Lemma assigned_once_cons key l ls k v :
  line_assigns l = Some (k, v) → assigned_once key (l :: ls) →
  assigned_once key ls ∧ (k = key → unassigned key ls).
Proof.
  unfold assigned_once, unassigned. csimpl. intros ->. rewrite filter_cons. case_decide as Hk; csimpl in *; intros Hlen.
  - split; [lia|]. intros _. apply Forall_forall. intros kv Hin Hkv.
    assert (Hf : kv ∈ filter (λ kv : cstr * cstr, kv.1 = key) (omap line_assigns ls)) by (by apply list_elem_of_filter).
    destruct (filter _ _); [by apply not_elem_of_nil in Hf|csimpl in Hlen; lia].
  - split; [done|]. by intros.
Qed.

(** A line that assigns: what it may overwrite, and what is left. *)
Lemma tidy_from_cons s l ls key value :
  line_assigns l = Some (key, value) → tidy_from s (l :: ls) →
  (key = «"columns"» → s_array s = None ∧ s_columns s = [] ∧ tidy_columns (split_on "," value)) ∧
  (key = «"pkey"» → s_key s = None) ∧
  (∀ s', (key ≠ «"columns"» → s_array s' = s_array s ∧ s_columns s' = s_columns s) →
         (key ≠ «"pkey"» → s_key s' = s_key s) → tidy_from s' ls).
Proof.
  intros Hl ([Hc [Hp Hcols]] & Hsc & Hsk). destruct (assigned_once_cons _ _ _ _ _ Hl Hc) as [Hc' Hcn].
  destruct (assigned_once_cons _ _ _ _ _ Hl Hp) as [Hp' Hpn]. unfold unassigned in *. csimpl in *. rewrite Hl in *. csimpl in *.
  apply Forall_cons in Hcols as [Hcol Hcols]. split_and!.
  - intros ->. destruct Hsc as [[? ?]|Hsc]; [by auto|]. by apply Forall_cons in Hsc as [? _].
  - intros ->. destruct Hsk as [?|Hsk]; [done|]. by apply Forall_cons in Hsk as [? _].
  - intros s' Hs1 Hs2. split_and!; [done| |].
    + destruct (decide (key = «"columns"»)) as [Hk|Hk]; [by right; apply Hcn|]. destruct (Hs1 Hk) as [-> ->].
      destruct Hsc as [?|Hsc]; [by left|right]. by apply Forall_cons in Hsc as [_ ?].
    + destruct (decide (key = «"pkey"»)) as [Hk|Hk]; [by right; apply Hpn|]. rewrite (Hs2 Hk).
      destruct Hsk as [?|Hsk]; [by left|right]. by apply Forall_cons in Hsk as [_ ?].
Qed.

Lemma tidy_from_skip s l ls : line_assigns l = None → tidy_from s (l :: ls) → tidy_from s ls.
Proof. unfold tidy_from, tidy, assigned_once, unassigned. csimpl. by intros ->. Qed.

Lemma leaks_schema_lines w txt s ls :
  is_Some (s_table s) →
  leaks (txt :: schema_blocks s) (schema_lines_mem w txt s ls)
    (λ '(r, s'), match r with Ok _ => [txt] | Err _ => [] end ++ schema_blocks s')
    (λ '(r, s') leak, (tidy_from s ls → leak = []) ∧
       match r with Ok _ => schema_lines w (schema_of s) ls = Ok (schema_of s') | Err _ => schema_blocks s' = [] end)
    (λ '(r, _) _, match r with Err e => schema_lines w (schema_of s) ls = Err e | Ok _ => True end).
Proof.
  revert s. induction ls as [|l ls IH]; intros s Ht; simpl.
  { apply (leaks_ret _ _ _ []); simpl; [solve_Permutation|done|done]. }
  assert (Hassign : line_assigns l = match trim l with [] => None | t => match split_at "=" t with Some (b, a) => Some (trim b, trim a) | None => None end end) by done.
  unfold schema_line. destruct (trim l) as [|c0 t]; [eapply leaks_conseq; [by apply IH|done|]|].
  { intros [r s'] leak [Hl Hr]. split_and!; try done. intros Hty. apply Hl. by eapply tidy_from_skip. }
  destruct (split_at "=" (c0 :: t)) as [[before after]|]; simpl.
  2: { call triple_release with (schema_blocks s). call triple_free_schema with (@nil nat) as s' Hs'.
       apply (leaks_ret _ _ _ []); simpl; [done|by rewrite Hs'|done]. }
  eapply (leaks_seq [txt]); [by apply leaks_schema_assign|solve_Permutation|]. intros [[[]|e] s'] l1 [Hl1 Hr]; simpl.
  - destruct Hr as (Ht' & -> & Hs1 & Hs2). simpl. destruct (update_key_index_spec s') as (Hof & Hbl & Htb & Har & Hco & Hke).
    rewrite <- Hof. eapply leaks_conseq; [apply IH; by rewrite Htb|rewrite Hbl; solve_Permutation|].
    intros [r s''] l2 [Hl2 Hr2]. split; [done|]. split; [|by destruct r].
    split; [|done]. intros Hty. destruct (tidy_from_cons _ _ _ _ _ Hassign Hty) as (Hc & Hp & Hnext).
    rewrite Hl1 by done. apply Hl2, Hnext; [by rewrite Har, Hco|by rewrite Hke].
  - call triple_release with (schema_blocks s'). call triple_free_schema with (@nil nat) as s'' Hs''.
    apply (leaks_ret _ _ _ []); simpl; [done| |by intros _ _ ->]. rewrite (right_id_L [] (++)). split; [|done].
    intros Hty. destruct (tidy_from_cons _ _ _ _ _ Hassign Hty) as (Hc & Hp & _). auto.
Qed.

(** The schema file of a table, if there is one, is tidy. *)
Definition tidy_file (w : World) (db_root table_name : cstr) : Prop :=
  ∀ content, sql_read_text_file w (schema_path db_root table_name) = Ok content → tidy (strtok_lines content).

Lemma leaks_load_schema w db_root table_name :
  leaks [] (load_schema_mem w db_root table_name) (λ '(_, s), schema_blocks s)
    (λ '(r, s) leak, (tidy_file w db_root table_name → leak = []) ∧
       match r with Ok _ => load_schema w db_root table_name = Ok (schema_of s) | Err _ => schema_blocks s = [] end)
    (λ '(r, _) _, match r with Err e => load_schema w db_root table_name = Err e | Ok _ => True end).
Proof.
  unfold load_schema_mem, load_schema. call triple_strdup with (@nil nat) as [t|] Ht.
  2: { apply (leaks_ret _ _ _ []); naive_solver. }
  call triple_read_text_file with [block t] as [txt|e] Hread.
  2: { call triple_free_schema with (@nil nat) as s Hs; apply (leaks_ret _ _ _ []); simpl; [by rewrite (right_id_L [] (++))|done|].
       by intros _ ->. }
  eapply (leaks_seq [] _ _ _ (block txt :: schema_blocks (mkMSchema (Some t) None [] None (-1) false)));
    [by apply leaks_schema_lines|simpl; solve_Permutation|].
  intros [[[]|e] s] l1 [Hl1 Hs]; simpl; rewrite Hread; simpl.
  - assert (Hlines : schema_lines w (mkSchema table_name [] None (-1) false) (strtok_lines (text txt)) = Ok (schema_of s)).
    { rewrite <- Hs. unfold schema_of. simpl. by rewrite (Ht t). }
    assert (Htidy : tidy_file w db_root table_name → l1 = []).
    { intros Hty. apply Hl1. split_and!; [|by left..]. by apply Hty. }
    rewrite Hlines. simpl. unfold column_count. simpl. rewrite length_map.
    call triple_release with (schema_blocks s). destruct (Nat.eqb (length (s_columns s)) 0).
    + call triple_free_schema with (@nil nat) as s' Hs'.
      apply (leaks_ret _ _ _ []); simpl; [by rewrite (right_id_L [] (++))| |done]. rewrite (right_id_L [] (++)). done.
    + apply (leaks_ret _ _ _ []); simpl; [solve_Permutation| |done]. rewrite (right_id_L [] (++)). done.
  - apply (leaks_ret _ _ _ []); simpl; [solve_Permutation| |].
    + rewrite (right_id_L [] (++)). split; [|done]. intros Hty. apply Hl1. split_and!; [|by left..]. by apply Hty.
    + unfold schema_of. simpl. rewrite (Ht t) by done. by intros -> _ _.
Qed.

(** ** Examples *)

(** Blocks that stay held after loading the schema of [t] from this text and giving it back. *)
Definition left_behind (content : cstr) : list nat :=
  let w := mkWorld {[ schema_path «"db"» «"t"» := content ]} (λ _, true) id stream_works in
  let '((_, s), m) := load_schema_mem w «"db"» «"t"» (mkMem [] 0 [] false) in
  held (free_schema s m).2.

(** A second [pkey] line, a second [columns] line, and a malformed column after a good one leave
    blocks behind that nothing points to. *)
Example schema_leaks :
  left_behind (print_schema (mkSchema «"t"» [mkColumnDef «"id"» COLUMN_TYPE_INT] (Some «"id"») 0 true)) = [] ∧
  length (left_behind («"columns=id:int"» ++ LF :: «"pkey=id"» ++ LF :: «"pkey=id"»)) = 1 ∧
  length (left_behind («"columns=id:int"» ++ LF :: «"columns=id:int"»)) = 2 ∧
  length (left_behind «"columns=id:int,name"») = 1.
Proof. vm_compute. done. Qed.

════════

*Work required*. Which lines in the data above contain "unassigned"? Show each one.

*Written reply*.
  assigned_once key ls ∧ (k = key → unassigned key ls).
  unfold assigned_once, unassigned. csimpl. intros ->. rewrite filter_cons. case_decide as Hk; csimpl in *; intros Hlen.
  destruct (assigned_once_cons _ _ _ _ _ Hl Hp) as [Hp' Hpn]. unfold unassigned in *. csimpl in *. rewrite Hl in *. csimpl in *.
Proof. unfold tidy_from, tidy, assigned_once, unassigned. csimpl. by intros ->. Qed.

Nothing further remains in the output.